Bayesian estimation via sequential Monte Carlo sampling: Unconstrained nonlinear dynamic systems

Precise estimation of state variables and model parameters is essential for efficient process operation. Bayesian formulation of the estimation problem suggests a general solution for all types of systems. Even though the theory of Bayesian estimation of nonlinear dynamic systems has been available for 4 decades, practical implementation has not been feasible because of computational and methodological challenges. Consequently, most existing methods rely on simplifying assumptions to obtain a tractable but approximate solution. For example, extended Kalman filtering linearizes the process model and assumes Gaussian prior and noise. Moving-horizon-based least-squares estimation also assumes Gaussian or other fixed-shape prior and noise to obtain a least-squares optimization problem. This approach can impose constraints but is nonrecursive and requires computationally expensive nonlinear or quadratic programming. This paper introduces sequential Monte Carlo sampling for Bayesian estimation of chemical process systems. This recent approach approximates computationally expensive integration by recursive Monte Carlo sampling and can obtain posterior distributions accurately and efficiently with minimum assumptions.
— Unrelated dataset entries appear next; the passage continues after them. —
(** C3. Orientation classifier.  In auto mode an image of positive
    width [w] and height [h] is split vertically iff [w / max(h,1) >= 1.35],
    otherwise horizontally iff [h / max(w,1) >= 1.35], otherwise it is a
    single page; the double-precision comparisons are inclusive and
    agree with the exact ratios [w/h >= 27/20] and [h/w >= 27/20];
    [w=135, h=100] is vertical and [w=134, h=100] is single.  An explicit
    vertical or horizontal mode is returned as it is. *)
Theorem C3_orientation_classifier (w h : Z) :
  0 < w < 2 ^ 31 -> 0 < h < 2 ^ 31 ->
  (exists rv rh,
      int_truediv w (Z.max h 1) = Ret rv /\ int_truediv h (Z.max w 1) = Ret rh
      /\ fge rv f1_35 = (27 * h <=? 20 * w) /\ fge rh f1_35 = (27 * w <=? 20 * h)
      /\ choose_mode Auto w h =
         Ret (if fge rv f1_35 then Some Vertical
              else if fge rh f1_35 then Some Horizontal else None))
  /\ choose_mode Vertical w h = Ret (Some Vertical)
  /\ choose_mode Horizontal w h = Ret (Some Horizontal)
  /\ choose_mode Auto 135 100 = Ret (Some Vertical)
  /\ choose_mode Auto 134 100 = Ret None.
Proof.
  intros Hw Hh.
  split; [|repeat split; reflexivity].
  rewrite !Z.max_l by lia.
  destruct (ratio_test w h Hw Hh) as (rv & Hrv & Hv).
  destruct (ratio_test h w Hh Hw) as (rh & Hrh & Hhh).
  exists rv, rh. repeat split; try assumption.
  unfold choose_mode, is_probably_double_page.
  rewrite !Z.max_l by lia. rewrite Hrv. cbn [bind].
  destruct (fge rv f1_35); [reflexivity|].
  rewrite Hrh. cbn [bind]. destruct (fge rh f1_35); reflexivity.
Qed.

(** The guard of the scorer: a band that is empty along the search
    axis after clamping (its end is not beyond its start) scores
    [10^18], whatever the image content and the perpendicular range. *)
Lemma gutter_score_empty_extent (m : mode) (gray : gray_image) (c band_px p0 p1 : Z) :
  snd (band_extent (along m (size gray)) c band_px)
    <= fst (band_extent (along m (size gray)) c band_px) ->
  gutter_score m gray c band_px p0 p1 = Ret (10 ^ 18)
  /\ band_area (along m (size gray)) c band_px p0 p1 = 0.
Proof.
  intros Hdeg. split.
  - rewrite gutter_score_unfold.
    destruct (band_extent (along m (size gray)) c band_px) as [a0 a1]. cbn [fst snd] in Hdeg.
    replace (a1 <=? a0) with true by (symmetry; apply Z.leb_le; lia). reflexivity.
  - unfold band_area. rewrite Z.max_l by lia. reflexivity.
Qed.
(** [path.resolve(dir, name)]: arguments are taken from the right until an
    absolute one is met, then the working directory (always absolute); the
    pieces are put together with slashes and normalized. *)
Definition path_resolve (cwd dir name : string) : string :=
  let joined :=
    if is_absolute name then name
    else if is_absolute dir then dir +:+ "/" +:+ name
    else cwd +:+ "/" +:+ dir +:+ "/" +:+ name in
  "/" +:+ join SLASH (normalize_segments [] (split SLASH joined)).

(** [path.basename(p, suffix)] for a path without trailing slash: the last
    segment, without [suffix] when the segment ends with it and is more than
    it.  The empty suffix stands for a call with one argument. *)
Definition basename (p suffix : string) : string :=
  let base := List.last (split SLASH p) "" in
  if negb (bool_decide (suffix = "")) && endsWith base suffix
     && negb (bool_decide (base = suffix))
  then take_chars (String.length base - String.length suffix) base
  else base.

(** [path.dirname(p)] for a normalized absolute path. *)
Definition dirname (p : string) : string :=
  let dir := join SLASH (removelast (split SLASH p)) in
  if bool_decide (dir = "") then "/" else dir.

(** ** Values, errors and compiled templates *)

(** The functions a template can name: those the context binds, each closing
    over the render call that built the context, and [export_var], which the
    script declares for itself. *)
Inductive helper :=
| H_include | H_set | H_get | H_import_vars | H_log | H_export_var.

(** The values that travel through options, locals and export bags.
    Objects live in the heap and are named by their address, so that two
    holders of one object see each other's writes. *)
Inductive value :=
| VUndefined
| VString (s : string)
| VNumber (n : Z)
| VObject (l : nat)
| VFunction (h : helper)
| VInherited (name : string).
    (* what a plain object finds on [Object.prototype] under [name]: one of
       its methods, or for [__proto__] that prototype itself *)

(** An [Error] object: the stack is the text V8 builds, a header line
    [name: message] followed by one line per frame. *)
Record error := Error {
  err_name : string;
  err_message : string;
  err_stack : string
}.

(** What the async function made by [new vm.Script(...)] does when called:
    the program of the template's expressions over the names of its
    context.  Continuations receive what the expression evaluates to. *)
Inductive tmpl :=
| Ret (text : string)                       (* the literal is complete *)
| Throw (e : error)                          (* an expression throws an [Error] *)
| Throw_value (v : value)                    (* [throw v] of anything else *)
| Spin                                       (* synchronous code that never returns *)
| Forever                                    (* await of a promise that never settles *)
| Sleep (ms : nat) (k : tmpl)                (* await of a timer of [ms] milliseconds *)
| Var (x : string) (k : value -> tmpl)       (* the identifier [x] *)
| Typeof (x : string) (k : option value -> tmpl)   (* [typeof x]: never throws *)
| Call_set (key : string) (v : value) (k : value -> tmpl)
| Call_get (key : string) (k : value -> tmpl)
| Call_export_var (key : string) (v : value) (k : value -> tmpl)
| Await_include (name : string) (include_options : gmap string value)
    (k : value -> tmpl)
| Await_import_vars (name : string) (k : value -> tmpl)
| Call_log (msg : string) (k : value -> tmpl).

(** What a call that may throw gives back. *)
Inductive result (A : Type) :=
| Ok (a : A)
| Thrown (e : error).
Arguments Ok {A} a.
Arguments Thrown {A} e.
This approach has not been compared with estimation methods popular for chemical processes including moving-horizon estimation. In addition to comparing various methods, this paper also develops a novel empirical Bayes approach to deal with practical challenges due to degeneracy and a poor initial guess. The ability of the proposed approach to be more computationally efficient and at least as accurate as moving-horizon-based least-squares estimation is demonstrated via several case studies.